:: Problem to work on ::
From the listing below, set down exactly the lines between the one holding "pose proof (serves_other" and the one holding "do! plaintext := io_lift", inclusive. No other line is wanted.
*****
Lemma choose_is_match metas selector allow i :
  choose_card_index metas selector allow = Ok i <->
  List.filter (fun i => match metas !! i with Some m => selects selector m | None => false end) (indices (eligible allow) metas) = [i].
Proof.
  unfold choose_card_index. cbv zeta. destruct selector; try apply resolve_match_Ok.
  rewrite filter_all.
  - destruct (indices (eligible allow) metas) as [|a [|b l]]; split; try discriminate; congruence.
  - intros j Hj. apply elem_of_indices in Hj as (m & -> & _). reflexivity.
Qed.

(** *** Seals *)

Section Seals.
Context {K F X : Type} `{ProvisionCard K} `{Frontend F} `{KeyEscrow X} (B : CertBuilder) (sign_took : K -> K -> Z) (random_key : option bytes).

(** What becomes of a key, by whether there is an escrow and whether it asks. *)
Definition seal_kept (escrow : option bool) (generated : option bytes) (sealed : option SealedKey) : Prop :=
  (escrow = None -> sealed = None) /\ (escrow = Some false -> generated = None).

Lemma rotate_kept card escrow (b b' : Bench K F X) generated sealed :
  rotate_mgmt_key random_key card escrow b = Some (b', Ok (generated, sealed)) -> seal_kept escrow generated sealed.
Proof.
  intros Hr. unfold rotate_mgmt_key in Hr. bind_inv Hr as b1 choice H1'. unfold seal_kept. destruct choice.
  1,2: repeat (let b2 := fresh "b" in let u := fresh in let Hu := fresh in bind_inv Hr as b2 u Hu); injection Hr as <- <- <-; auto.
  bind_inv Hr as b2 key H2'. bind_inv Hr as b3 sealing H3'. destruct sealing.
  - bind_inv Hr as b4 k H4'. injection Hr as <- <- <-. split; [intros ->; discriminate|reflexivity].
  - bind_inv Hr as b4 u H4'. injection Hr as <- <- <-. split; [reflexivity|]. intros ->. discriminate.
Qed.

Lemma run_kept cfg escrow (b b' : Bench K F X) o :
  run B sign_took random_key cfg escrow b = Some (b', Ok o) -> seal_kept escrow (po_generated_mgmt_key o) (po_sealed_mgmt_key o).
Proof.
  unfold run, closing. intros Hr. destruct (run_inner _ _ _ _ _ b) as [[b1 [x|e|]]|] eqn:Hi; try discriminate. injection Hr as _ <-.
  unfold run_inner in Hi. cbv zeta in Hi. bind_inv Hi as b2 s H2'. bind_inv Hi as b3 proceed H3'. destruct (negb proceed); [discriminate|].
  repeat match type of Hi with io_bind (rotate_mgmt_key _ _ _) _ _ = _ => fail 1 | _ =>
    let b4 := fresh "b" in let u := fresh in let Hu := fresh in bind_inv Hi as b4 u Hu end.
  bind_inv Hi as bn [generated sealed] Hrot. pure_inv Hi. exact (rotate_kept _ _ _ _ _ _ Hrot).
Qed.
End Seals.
*****
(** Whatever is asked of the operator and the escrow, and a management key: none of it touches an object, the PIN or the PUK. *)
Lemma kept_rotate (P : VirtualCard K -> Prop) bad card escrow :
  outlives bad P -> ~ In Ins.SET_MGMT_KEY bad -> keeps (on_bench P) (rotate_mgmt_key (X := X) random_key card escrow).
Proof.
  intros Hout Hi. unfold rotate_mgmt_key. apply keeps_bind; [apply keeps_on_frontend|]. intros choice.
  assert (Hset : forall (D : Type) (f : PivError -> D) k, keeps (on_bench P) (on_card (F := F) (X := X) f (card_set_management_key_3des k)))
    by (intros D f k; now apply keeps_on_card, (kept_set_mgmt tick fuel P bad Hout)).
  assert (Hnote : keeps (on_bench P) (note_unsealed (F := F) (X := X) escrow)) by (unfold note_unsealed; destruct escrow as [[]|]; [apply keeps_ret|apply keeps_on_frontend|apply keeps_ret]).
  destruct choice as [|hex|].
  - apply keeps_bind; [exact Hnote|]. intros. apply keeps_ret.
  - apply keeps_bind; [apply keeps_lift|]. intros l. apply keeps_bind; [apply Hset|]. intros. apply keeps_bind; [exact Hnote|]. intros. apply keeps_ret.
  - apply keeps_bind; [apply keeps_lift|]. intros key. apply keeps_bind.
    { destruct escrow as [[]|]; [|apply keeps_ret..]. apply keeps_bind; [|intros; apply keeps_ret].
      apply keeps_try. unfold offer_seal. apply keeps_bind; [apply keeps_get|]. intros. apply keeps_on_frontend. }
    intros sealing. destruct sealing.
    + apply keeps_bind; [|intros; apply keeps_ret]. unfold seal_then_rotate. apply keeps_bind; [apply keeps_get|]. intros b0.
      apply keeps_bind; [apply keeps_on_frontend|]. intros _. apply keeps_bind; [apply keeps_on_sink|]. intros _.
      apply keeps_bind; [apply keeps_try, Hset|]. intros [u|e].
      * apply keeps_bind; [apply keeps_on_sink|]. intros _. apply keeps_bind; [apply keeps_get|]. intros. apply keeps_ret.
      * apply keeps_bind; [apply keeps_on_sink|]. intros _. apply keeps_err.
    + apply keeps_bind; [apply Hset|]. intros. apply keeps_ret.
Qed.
*****
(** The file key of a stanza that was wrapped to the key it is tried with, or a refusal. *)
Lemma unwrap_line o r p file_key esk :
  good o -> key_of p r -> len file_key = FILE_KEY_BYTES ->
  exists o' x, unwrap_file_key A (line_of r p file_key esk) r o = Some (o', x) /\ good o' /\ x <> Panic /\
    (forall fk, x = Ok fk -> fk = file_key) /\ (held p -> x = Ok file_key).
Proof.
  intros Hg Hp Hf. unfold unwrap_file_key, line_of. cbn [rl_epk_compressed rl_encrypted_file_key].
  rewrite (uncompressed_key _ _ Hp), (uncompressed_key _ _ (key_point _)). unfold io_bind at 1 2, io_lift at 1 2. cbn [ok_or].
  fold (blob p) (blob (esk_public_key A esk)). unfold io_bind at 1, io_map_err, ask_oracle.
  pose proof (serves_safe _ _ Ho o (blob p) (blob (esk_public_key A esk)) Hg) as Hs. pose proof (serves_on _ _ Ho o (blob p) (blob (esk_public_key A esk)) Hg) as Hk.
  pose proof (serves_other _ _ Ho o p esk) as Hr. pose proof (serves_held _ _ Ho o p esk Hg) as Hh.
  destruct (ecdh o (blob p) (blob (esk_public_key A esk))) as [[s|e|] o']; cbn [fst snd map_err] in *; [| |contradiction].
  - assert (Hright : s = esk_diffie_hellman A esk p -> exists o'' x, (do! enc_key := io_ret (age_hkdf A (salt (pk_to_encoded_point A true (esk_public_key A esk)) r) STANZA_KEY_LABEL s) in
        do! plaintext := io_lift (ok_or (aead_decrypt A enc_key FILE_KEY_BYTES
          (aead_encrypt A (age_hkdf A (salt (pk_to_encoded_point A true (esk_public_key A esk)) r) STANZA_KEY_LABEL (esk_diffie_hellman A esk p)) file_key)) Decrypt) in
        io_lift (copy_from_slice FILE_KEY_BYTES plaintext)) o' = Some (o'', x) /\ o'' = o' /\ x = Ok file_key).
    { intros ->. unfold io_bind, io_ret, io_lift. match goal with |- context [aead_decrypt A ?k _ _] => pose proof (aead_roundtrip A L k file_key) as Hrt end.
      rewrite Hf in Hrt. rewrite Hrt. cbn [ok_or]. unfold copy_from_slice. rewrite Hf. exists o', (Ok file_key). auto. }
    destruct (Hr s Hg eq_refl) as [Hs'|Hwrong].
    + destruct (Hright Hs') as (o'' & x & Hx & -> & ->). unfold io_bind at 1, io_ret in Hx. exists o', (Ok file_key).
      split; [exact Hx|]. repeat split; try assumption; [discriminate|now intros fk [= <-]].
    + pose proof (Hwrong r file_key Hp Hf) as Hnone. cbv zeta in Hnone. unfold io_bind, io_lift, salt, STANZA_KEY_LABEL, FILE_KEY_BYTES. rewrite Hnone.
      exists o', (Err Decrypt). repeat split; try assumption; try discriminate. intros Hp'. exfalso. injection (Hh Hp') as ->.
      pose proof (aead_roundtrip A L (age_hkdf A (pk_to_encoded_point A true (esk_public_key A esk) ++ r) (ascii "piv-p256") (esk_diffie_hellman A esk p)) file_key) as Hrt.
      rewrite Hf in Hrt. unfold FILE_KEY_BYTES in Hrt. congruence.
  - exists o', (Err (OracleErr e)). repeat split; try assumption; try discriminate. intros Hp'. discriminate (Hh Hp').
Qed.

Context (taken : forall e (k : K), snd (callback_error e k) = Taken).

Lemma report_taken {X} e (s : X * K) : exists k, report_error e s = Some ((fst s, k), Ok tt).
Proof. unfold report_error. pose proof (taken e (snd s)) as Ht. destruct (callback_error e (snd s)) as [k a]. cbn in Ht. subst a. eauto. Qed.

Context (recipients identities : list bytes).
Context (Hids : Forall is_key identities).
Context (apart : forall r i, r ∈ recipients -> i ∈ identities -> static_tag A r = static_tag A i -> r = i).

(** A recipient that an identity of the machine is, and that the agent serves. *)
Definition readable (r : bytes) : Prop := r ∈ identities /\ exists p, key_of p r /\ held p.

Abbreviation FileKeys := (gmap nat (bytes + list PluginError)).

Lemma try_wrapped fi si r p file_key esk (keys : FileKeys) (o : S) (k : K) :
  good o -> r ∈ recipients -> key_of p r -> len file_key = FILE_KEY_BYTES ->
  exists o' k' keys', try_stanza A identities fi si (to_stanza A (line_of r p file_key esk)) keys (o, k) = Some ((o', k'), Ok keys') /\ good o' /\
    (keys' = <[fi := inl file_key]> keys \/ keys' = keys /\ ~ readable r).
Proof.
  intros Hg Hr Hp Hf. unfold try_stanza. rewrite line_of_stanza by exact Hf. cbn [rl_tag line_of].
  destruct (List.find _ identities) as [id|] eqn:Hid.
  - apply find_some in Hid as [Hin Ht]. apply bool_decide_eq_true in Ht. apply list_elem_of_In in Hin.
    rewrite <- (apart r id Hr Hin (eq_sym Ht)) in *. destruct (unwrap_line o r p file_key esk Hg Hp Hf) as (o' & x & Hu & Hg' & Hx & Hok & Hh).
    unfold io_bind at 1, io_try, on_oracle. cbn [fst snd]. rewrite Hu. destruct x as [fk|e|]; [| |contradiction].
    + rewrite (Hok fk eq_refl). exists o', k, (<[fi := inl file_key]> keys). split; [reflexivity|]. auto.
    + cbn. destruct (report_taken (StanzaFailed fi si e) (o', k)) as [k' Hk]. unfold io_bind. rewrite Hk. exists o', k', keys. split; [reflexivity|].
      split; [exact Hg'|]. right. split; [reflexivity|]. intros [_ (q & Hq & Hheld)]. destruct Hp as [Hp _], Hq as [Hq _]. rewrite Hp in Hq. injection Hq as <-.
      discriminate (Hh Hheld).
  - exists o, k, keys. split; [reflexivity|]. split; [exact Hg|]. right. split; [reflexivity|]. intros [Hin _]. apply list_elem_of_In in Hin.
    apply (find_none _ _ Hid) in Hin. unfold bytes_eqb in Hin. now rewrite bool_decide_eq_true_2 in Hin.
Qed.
*****
:: Written reply ::
  pose proof (serves_other _ _ Ho o p esk) as Hr. pose proof (serves_held _ _ Ho o p esk Hg) as Hh.
  destruct (ecdh o (blob p) (blob (esk_public_key A esk))) as [[s|e|] o']; cbn [fst snd map_err] in *; [| |contradiction].
  - assert (Hright : s = esk_diffie_hellman A esk p -> exists o'' x, (do! enc_key := io_ret (age_hkdf A (salt (pk_to_encoded_point A true (esk_public_key A esk)) r) STANZA_KEY_LABEL s) in
        do! plaintext := io_lift (ok_or (aead_decrypt A enc_key FILE_KEY_BYTES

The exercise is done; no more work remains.